▶ [TASK REQUIREMENTS]:
What is the number of lines in the data that contain "params"? Nothing besides that number, please.

▶ [Saved entries]:
Lemma expression_quiet (fuel : nat) :
  (forall precedence tt p, quiet (parseExpression fuel precedence tt p)) /\
  (forall precedence tt leftExp p,
      quiet (parseExpressionLoop fuel precedence tt leftExp p)) /\
  (forall tt p, quiet (parseGroupedExpression fuel tt p)) /\
  (forall left_ tt p, quiet (parseInfixExpression fuel left_ tt p)) /\
  (forall left_ tt p, quiet (parseFnCallExpression fuel left_ tt p)) /\
  (forall fnName args idx params p,
      quiet (parseKnownParams fuel fnName args idx params p)) /\
  (forall params p, quiet (parseUnknownParams fuel params p)).
Proof.
  induction fuel as [ | fuel (IHe & IHl & IHg & IHi & IHc & IHk & IHu)].
  { refine (conj _ (conj _ (conj _ (conj _ (conj _ (conj _ _))))));
      intros; exact I. }
  refine (conj _ (conj _ (conj _ (conj _ (conj _ (conj _ _)))))).
  - intros precedence tt p. cbn [parseExpression].
    destruct (tok_Type (curToken p)); try exact I; try apply IHl.
    + destruct (vars p !! _); [apply IHl | exact I].
    + apply bind_quiet; [apply IHg |]. intros. apply IHl.
  - intros precedence tt leftExp p. cbn [parseExpressionLoop].
    destruct (negb _ && _).
    + destruct (tok_Type (peekToken p)); try exact I;
        (apply bind_quiet; [first [apply IHi | apply IHc] |]);
        intros; apply IHl.
    + destruct (Verify tt leftExp) as [err | ] eqn:Hv; [| exact I].
      simpl. exact (Verify_quiet _ _ _ Hv).
  - intros tt p. cbn [parseGroupedExpression].
    apply bind_quiet; [apply IHe |]. intros.
    apply bind_quiet; [apply consume_quiet |]. intros. exact I.
  - intros left_ tt p. cbn [parseInfixExpression].
    apply bind_quiet; [apply IHe |]. intros. exact I.
  - intros left_ tt p. cbn [parseFnCallExpression].
    destruct left_; try reflexivity.
    destruct (fns p !! Value) as [fnStmt | ].
    + destruct (TokenType_eqb _ _); [exact I | apply IHk].
    + destruct (TokenType_eqb _ _); [exact I |].
      apply bind_quiet; [apply IHu |]. intros. exact I.
  - intros fnName args idx params p. cbn [parseKnownParams].
    destruct args as [ | a args]; [reflexivity |].
    destruct (parseExpression fuel LOWEST (arg_Type a) p) as [arg q | | | ];
      try exact I; [| reflexivity].
    destruct (peekTokenIs RPAREN q); [exact I |].
    apply bind_quiet; [apply consume_quiet |]. intros. apply IHk.
  - intros params p. cbn [parseUnknownParams].
    destruct (parseExpression fuel LOWEST Void p) as [arg q | | | ];
      try exact I; [| reflexivity].
    destruct (peekTokenIs RPAREN q); [exact I |].
    apply bind_quiet; [apply consume_quiet |]. intros. apply IHu.
Qed.
(** X11. A tree built by inserting the records of any data vector into an
    empty tree has one node for each distinct key and no other, and the
    destructor leaves no node allocated. *)
Theorem rbt_build_then_destroy (data : list Passenger) :
  ∃ T t,
    Rbt.build data = Some T
    ∧ Rbt.owns T t
    ∧ size (Rbt.heap T) = length (entries_of (refs data))
    ∧ NoDup (Rbt.keys t)
    ∧ (∀ k, k ∈ Rbt.keys t ↔ k ∈ fullName <$> data)
    ∧ Rbt.destructor T = Some (tt, Rbt.mkRBTree (Rbt.root T) ∅).
Proof.
  destruct (RbtMore.rbt_build_owns data) as (T & t & Hb & Ho & Hrb & He).
  destruct (entries_of_spec (refs data)) as (Hs & Hk & _).
  exists T, t. split_and!; try done.
  - destruct Ho as [_ ->]. by rewrite RbtMore.length_addrs_entries, He.
  - unfold Rbt.keys. rewrite He. by apply sorted_NoDup.
  - intros k. unfold Rbt.keys. rewrite He, Hk.
    unfold refs, refs_from. rewrite list_fmap_compose, snd_zip; [done|].
    by rewrite length_seq.
  - by apply (RbtMore.destructor_owned T t).
Qed.
Definition raise {St A} (e : exn) : t St A := fun s => (Raise e, s).

Definition bind {St A B} (c : t St A) (k : A -> t St B) : t St B :=
  fun s =>
    match c s with
    | (Ret a, s') => k a s'
    | (Raise e, s') => (Raise e, s')
    end.

Definition get {St} : t St St := fun s => (Ret s, s).

Definition modify {St} (f : St -> St) : t St unit := fun s => (Ret tt, f s).

(** A pure, possibly failing, computation run inside the monad. *)
Definition lift {St A} (o : outcome A) : t St A := fun s => (o, s).

(** [try: c except e: h] *)
Definition catch {St A} (c : t St A) (e : exn) (h : t St A) : t St A :=
  fun s =>
    match c s with
    | (Raise e', s') => if decide (e' = e) then h s' else (Raise e', s')
    | r => r
    end.

End Py.

Declare Scope py_scope.
Delimit Scope py_scope with py.
Notation "x <- c ;; k" := (Py.bind c (fun x => k))
  (at level 100, c at next level, right associativity) : py_scope.
Notation "c ;;; k" := (Py.bind c (fun _ => k))
  (at level 100, right associativity) : py_scope.
Open Scope py_scope.

(** ** The file system ([pathlib.Path] over a directory tree)

    A path is the list of its components below the file-system root; the
    names joined to a path by the code ([d.name], [site_name], the fixed
    file names) are single components. *)

Module FS.

#[warnings="-register-all"] Inductive node : Type :=
  | File (text : string)
  | Dir (entries : gmap string node).

Definition path : Type := list string.

(** [Path.joinpath(c)] *)
Definition joinpath (p : path) (c : string) : path := p ++ [c].

(** [Path.name]: the final component. *)
Definition name (p : path) : string := default "" (last p).

(** The node a path leads to; [ENOENT] and [ENOTDIR] as the OS reports
    them. *)
Fixpoint stat (n : node) (p : path) : outcome node :=
  match p with
  | [] => Ret n
  | c :: p' =>
      match n with
      | File _ => Raise NotADirectoryError
      | Dir m =>
          match m !! c with
          | Some child => stat child p'
          | None => Raise FileNotFoundError
          end
      end
  end.

(** [Path.is_dir()]: false on any error. *)
Definition is_dir (root : node) (p : path) : bool :=
  match stat root p with
  | Ret (Dir _) => true
  | _ => false
  end.

(** [Path.exists()]: true for a file or a directory, false on any error. *)
Definition exists_ (root : node) (p : path) : bool :=
  match stat root p with
  | Ret _ => true
  | Raise _ => false
  end.

(** [Path.read_text()] *)
Definition read_text (root : node) (p : path) : outcome string :=
  match stat root p with
  | Ret (File text) => Ret text
  | Ret (Dir _) => Raise IsADirectoryError
  | Raise e => Raise e
  end.

(** [Path.iterdir()]: the children of a directory, as paths, in the
    (arbitrary but fixed) order the directory lists them. *)
Definition iterdir (root : node) (p : path) : outcome (list path) :=
  match stat root p with
  | Ret (Dir m) => Ret (joinpath p <$> (map_to_list m).*1)
  | Ret (File _) => Raise NotADirectoryError
  | Raise e => Raise e
  end.

(** [Path.mkdir(parents=True, exist_ok=True)]: the tree after the call.
    An existing directory is left as it is, missing ancestors are
    created, a file on the way is an error (and then nothing was
    created). *)
Fixpoint mkdir (n : node) (p : path) {struct p} : outcome node :=
  match n with
  | File _ =>
      match p with
      | [] => Raise FileExistsError
      | _ :: _ => Raise NotADirectoryError
      end
  | Dir m =>
      match p with
      | [] => Ret n
      | c :: p' =>
          match mkdir (default (Dir ∅) (m !! c)) p' with
          | Ret child => Ret (Dir (<[c := child]> m))
          | Raise e => Raise e
          end
      end
  end.

End FS.

(** ** Strings: [x in s] and [str.title()] *)

(** [needle in hay] on [str]: substring test. *)
Fixpoint contains (needle hay : string) : bool :=
  String.prefix needle hay
  || match hay with
     | EmptyString => false
     | String _ hay' => contains needle hay'
     end.

Definition is_upper (c : ascii) : bool :=
  let n := nat_of_ascii c in (65 <=? n)%nat && (n <=? 90)%nat.
Definition is_lower (c : ascii) : bool :=
  let n := nat_of_ascii c in (97 <=? n)%nat && (n <=? 122)%nat.
Definition is_cased (c : ascii) : bool := is_upper c || is_lower c.
Definition to_upper (c : ascii) : ascii :=
  if is_lower c then ascii_of_nat (nat_of_ascii c - 32) else c.
Definition to_lower (c : ascii) : ascii :=
  if is_upper c then ascii_of_nat (nat_of_ascii c + 32) else c.

(** [str.title()] on ASCII text: a letter that follows a letter is
    lower-cased, any other letter is upper-cased.  A string is its sequence
    of bytes; for a character outside ASCII Python asks the Unicode
    database whether it is cased, which this function does not do, so it is
    [str.title()] on the strings of [is_ascii] only, and the statements
    about title-cased names are made for those. *)
Fixpoint title_from (previous_is_cased : bool) (s : string) : string :=
  match s with
  | EmptyString => EmptyString
  | String c s' =>
      String (if previous_is_cased then to_lower c else to_upper c)
             (title_from (is_cased c) s')
  end.
Definition title (s : string) : string := title_from false s.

▶ [SOLUTION TO THIS EXERCISE]:
5